Book by Willie Nelson

Roll Me Up and Smoke Me When I Die: Musings from the Road is a memoir written by the American country music singer-songwriter Willie Nelson, published by HarperCollins. The book received positive reviews, and became quickly a New York Times Best Seller upon its release.

==Content==
The book is a diary and memoir containing reminiscences and family recollections of country music singer-songwriter Willie Nelson, published by HarperCollins in November 2012 following the release of the similarly titled song. It also contains rare family pictures and other artwork made by Micah Nelson, Willie Nelson's son. It is a follow-up to two other books of similar nature: The Tao of Willie: A Guide to the Happiness in Your Heart and The Facts of Life: And Other Dirty Jokes. The book was a hit in the USA quickly reaching top 10 on New York Times Best Sellers List.
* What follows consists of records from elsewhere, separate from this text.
(* ===== verification/ProtocolSync.v ===== *)
(** * Theory of the protocol: catching up

The blocks a peer answers to a sync request, and what a node does with them. *)

From S2P Require Import Prelude F64 Crypto CryptoTheory Models Accounting Config Ledger.
From S2P Require Import LedgerTheory Validation ValidationTheory Protocol ProtocolTheory.
From S2P Require Import ProtocolInv ProtocolReorg.

Section Sync.
Context `{CL : CryptoLaws} `{SL : SerdeLaws} `{EL : EnvLaws}.
Variable config : ExodusConfig.

Local Abbreviation tol := (flops_tolerance config).
Local Abbreviation sound := (sound_chain tol).

(** ** Serving *)

(** The blocks [on_sync_request] collects. *)
Lemma served_blocks chain from :
  valid_chain chain -> -1 <= from < i64_max ->
  omap (get_block (store_of chain)) (zrange (wrap_i64 (from + 1)) (height (store_of chain))) =
  stored_checkpoint <$> drop (Z.to_nat (from + 1)) chain.
Proof.
  intros Hv Hf. rewrite wrap_i64_id by (apply in_i64_spec; unfold i64_min, i64_max in *; lia).
  apply saved_blocks; [done|lia].
Qed.

(** ** Applying a suffix *)

(** A node with nothing queued and nothing rejected, that has seen no claim of the blocks to
come. *)
Record idle (st : ProtocolState) (ahead : list Checkpoint) : Prop := {
  idle_commits : ps_pending_commits st = ∅;
  idle_rejects : ps_recent_commit_rejects st = [];
  idle_unseen : ids_of (chain_claims ahead) ## ps_committed_claim_ids st;
}.

Lemma settle_claims_frame claims st :
  ps_pending_commits (settle_claims claims st) = ps_pending_commits st /\
  ps_recent_commit_rejects (settle_claims claims st) = ps_recent_commit_rejects st.
Proof.
  unfold settle_claims. revert st. induction claims as [|x claims IH]; intros st; cbn [foldl]; [done|].
  destruct (IH (mark_committed (signed_id x) (forget_claim (signed_id x) st))) as [-> ->]. done.
Qed.

Lemma commit_local_fields chain st c :
  valid_chain chain -> extends chain c ->
  let ns := commit_local c (st, store_of chain) in
  ns.2 = store_of (chain ++ [c]) /\ ps_pending_commits ns.1 = ps_pending_commits st /\
  ps_recent_commit_rejects ns.1 = ps_recent_commit_rejects st /\
  ps_committed_claim_ids ns.1 = ids_of (cp_claims c) ∪ ps_committed_claim_ids st.
Proof.
  intros Hv He. split; [by apply commit_local_extends|]. unfold commit_local.
  rewrite not_above_head_of by (done || rewrite (ext_height _ _ He); done).
  rewrite (proj2 (append_ok_iff chain c (store_of (chain ++ [c])) Hv)) by done. cbn.
  destruct (settle_claims_frame (cp_claims c) st) as [-> ->].
  by rewrite settle_claims_committed.
Qed.

(** The next block of a longer sound chain is applied. *)
Lemma on_commit_next chain st c rest :
  sound (chain ++ [c]) -> chain <> [] -> idle st (c :: rest) ->
  NoDup (signed_id <$> cp_claims c ++ chain_claims rest) ->
  let ns := on_commit config (mkCommitMessage c) (st, store_of chain) in
  ns.2 = store_of (chain ++ [c]) /\ idle ns.1 rest.
Proof.
  intros [(Hv & He & Hw)%valid_chain_snoc_inv (Hse & Hb)%sealed_snoc] Hne [Hpc Hrej Hun] Hnd.
  destruct (head_facts _ Hv) as [Eh Ep]. unfold on_commit. cbn [cm_checkpoint].
  destruct (head (store_of chain)) as [h|] eqn:Ehd.
  2:{ rewrite head_of in Ehd by done. destruct (last chain) eqn:El; [done|].
      by apply last_None in El. }
  cbn in Eh, Ep. rewrite Eh, (ext_height _ _ He), Ep, (ext_prev _ _ He), String.eqb_refl. cbn [negb].
  rewrite (proj2 (Z.leb_gt _ _)), (proj2 (Z.ltb_ge _ _)) by lia.
  assert (Hval : validate_checkpoint c (store_of chain) tol (quorum_size config st (store_of chain)) false
            (Some (ps_committed_claim_ids st)) =
          (Some (ids_of (cp_claims c) ∪ ps_committed_claim_ids st), Ok tt)).
  { apply validate_checkpoint_iff; [done|]. right.
    destruct Hb as [[-> _]|[Ha Hc]]; [done|]. split_and!; [|destruct Ha; split; try done|done|done].
    - apply not_true_is_false. intros Hg%genesis_height. pose proof (ext_height _ _ He) as Hh.
      unfold cp_height in Hh. destruct chain; [done|]. cbn [length] in Hh. lia.
    - apply Forall_forall. intros x Hx Hin. cbn in Hin. apply (Hun (signed_id x)); [|done].
      unfold ids_of, chain_claims. cbn. rewrite fmap_app, list_to_set_app, elem_of_union. left.
      apply elem_of_list_to_set. by apply list_elem_of_fmap_2. }
  unfold apply_commit. unfold commit_reject_seen. rewrite Hrej. cbn [existsb]. rewrite Hval.
  cbv beta iota zeta. cbn [default from_option].
  set (st1 := with_committed _ st).
  destruct (commit_local_fields chain st1 c Hv He) as (E1 & E2 & E3 & E4).
  destruct (commit_local c (st1, store_of chain)) as [st2 s2]. cbn [fst snd] in E1, E2, E3, E4.
  assert (Hfl : flush_pending_commits config (st2, s2) = (st2, s2)).
  { unfold flush_pending_commits. destruct (head s2); [|done]. rewrite E2. cbn. by rewrite Hpc. }
  rewrite Hfl. cbn [fst snd]. split; [done|]. split.
  - rewrite E2. done.
  - rewrite E3. done.
  - rewrite E4. unfold st1. cbn [ps_committed_claim_ids with_committed].
    rewrite fmap_app in Hnd. apply NoDup_app in Hnd as (_ & Hd & _).
    assert (Hdc : ids_of (chain_claims rest) ## ids_of (cp_claims c)).
    { intros id Hr Hc. unfold ids_of in Hr, Hc. rewrite elem_of_list_to_set in Hr, Hc.
      by apply (Hd id). }
    assert (Hds : ids_of (chain_claims rest) ## ps_committed_claim_ids st).
    { intros id Hr Hc. apply (Hun id); [|done]. change (c :: rest) with ([c] ++ rest).
      rewrite chain_claims_app, ids_of_app. set_solver. }
    set_solver.
Qed.

(** A node that is behind applies all the missing blocks of a longer sound chain. *)
Lemma apply_suffix chain suffix st :
  sound (chain ++ suffix) -> chain <> [] -> idle st suffix ->
  (foldl (fun ns b => on_commit config (mkCommitMessage b) ns) (st, store_of chain) suffix).2 =
  store_of (chain ++ suffix).
Proof.
  revert chain st. induction suffix as [|c rest IH]; intros chain st Hs Hne Hid; cbn [foldl].
  { by rewrite app_nil_r. }
  assert (Hs1 : sound (chain ++ [c])).
  { apply (sound_take _ (length chain + 1)) in Hs. rewrite take_app_add in Hs. done. }
  assert (Hnd : NoDup (signed_id <$> cp_claims c ++ chain_claims rest)).
  { destruct Hs as [Hv _]. apply valid_chain_nodup in Hv as (Hn & _). change (c :: rest) with ([c] ++ rest) in Hn.
    rewrite !chain_claims_app, fmap_app in Hn. apply NoDup_app in Hn as (_ & _ & Hn).
    unfold chain_claims at 1 in Hn. cbn in Hn. by rewrite app_nil_r in Hn. }
  destruct (on_commit_next chain st c rest Hs1 Hne Hid Hnd) as [E Hid'].
  destruct (on_commit config _ _) as [st' s']. cbn [fst snd] in *. subst s'.
  replace (chain ++ c :: rest) with ((chain ++ [c]) ++ rest) in * by by rewrite <- app_assoc.
  apply IH; [done| |done]. by destruct chain.
Qed.
End Sync.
The foreword was written by Kinky Friedman and the book contains illustrations by Nelson's son Micah Nelson.

==Reviews==
The Telegraph attributed the success of the book to be the "charming and rambling voice of one of the great modern musicians of America". The review rated the book with four stars out of five. The Boston Globe delivered a favorable review. According to the publication, the inclusion of Nelson's family and friends added to the book "texture and context".

Publishers Weekly qualified the book as an "irreverent, entertaining read", while it called Nelson a "charming" narrator. Houston Press wrote a positive review, also praising the participation of Nelson's family and close collaborators on the book.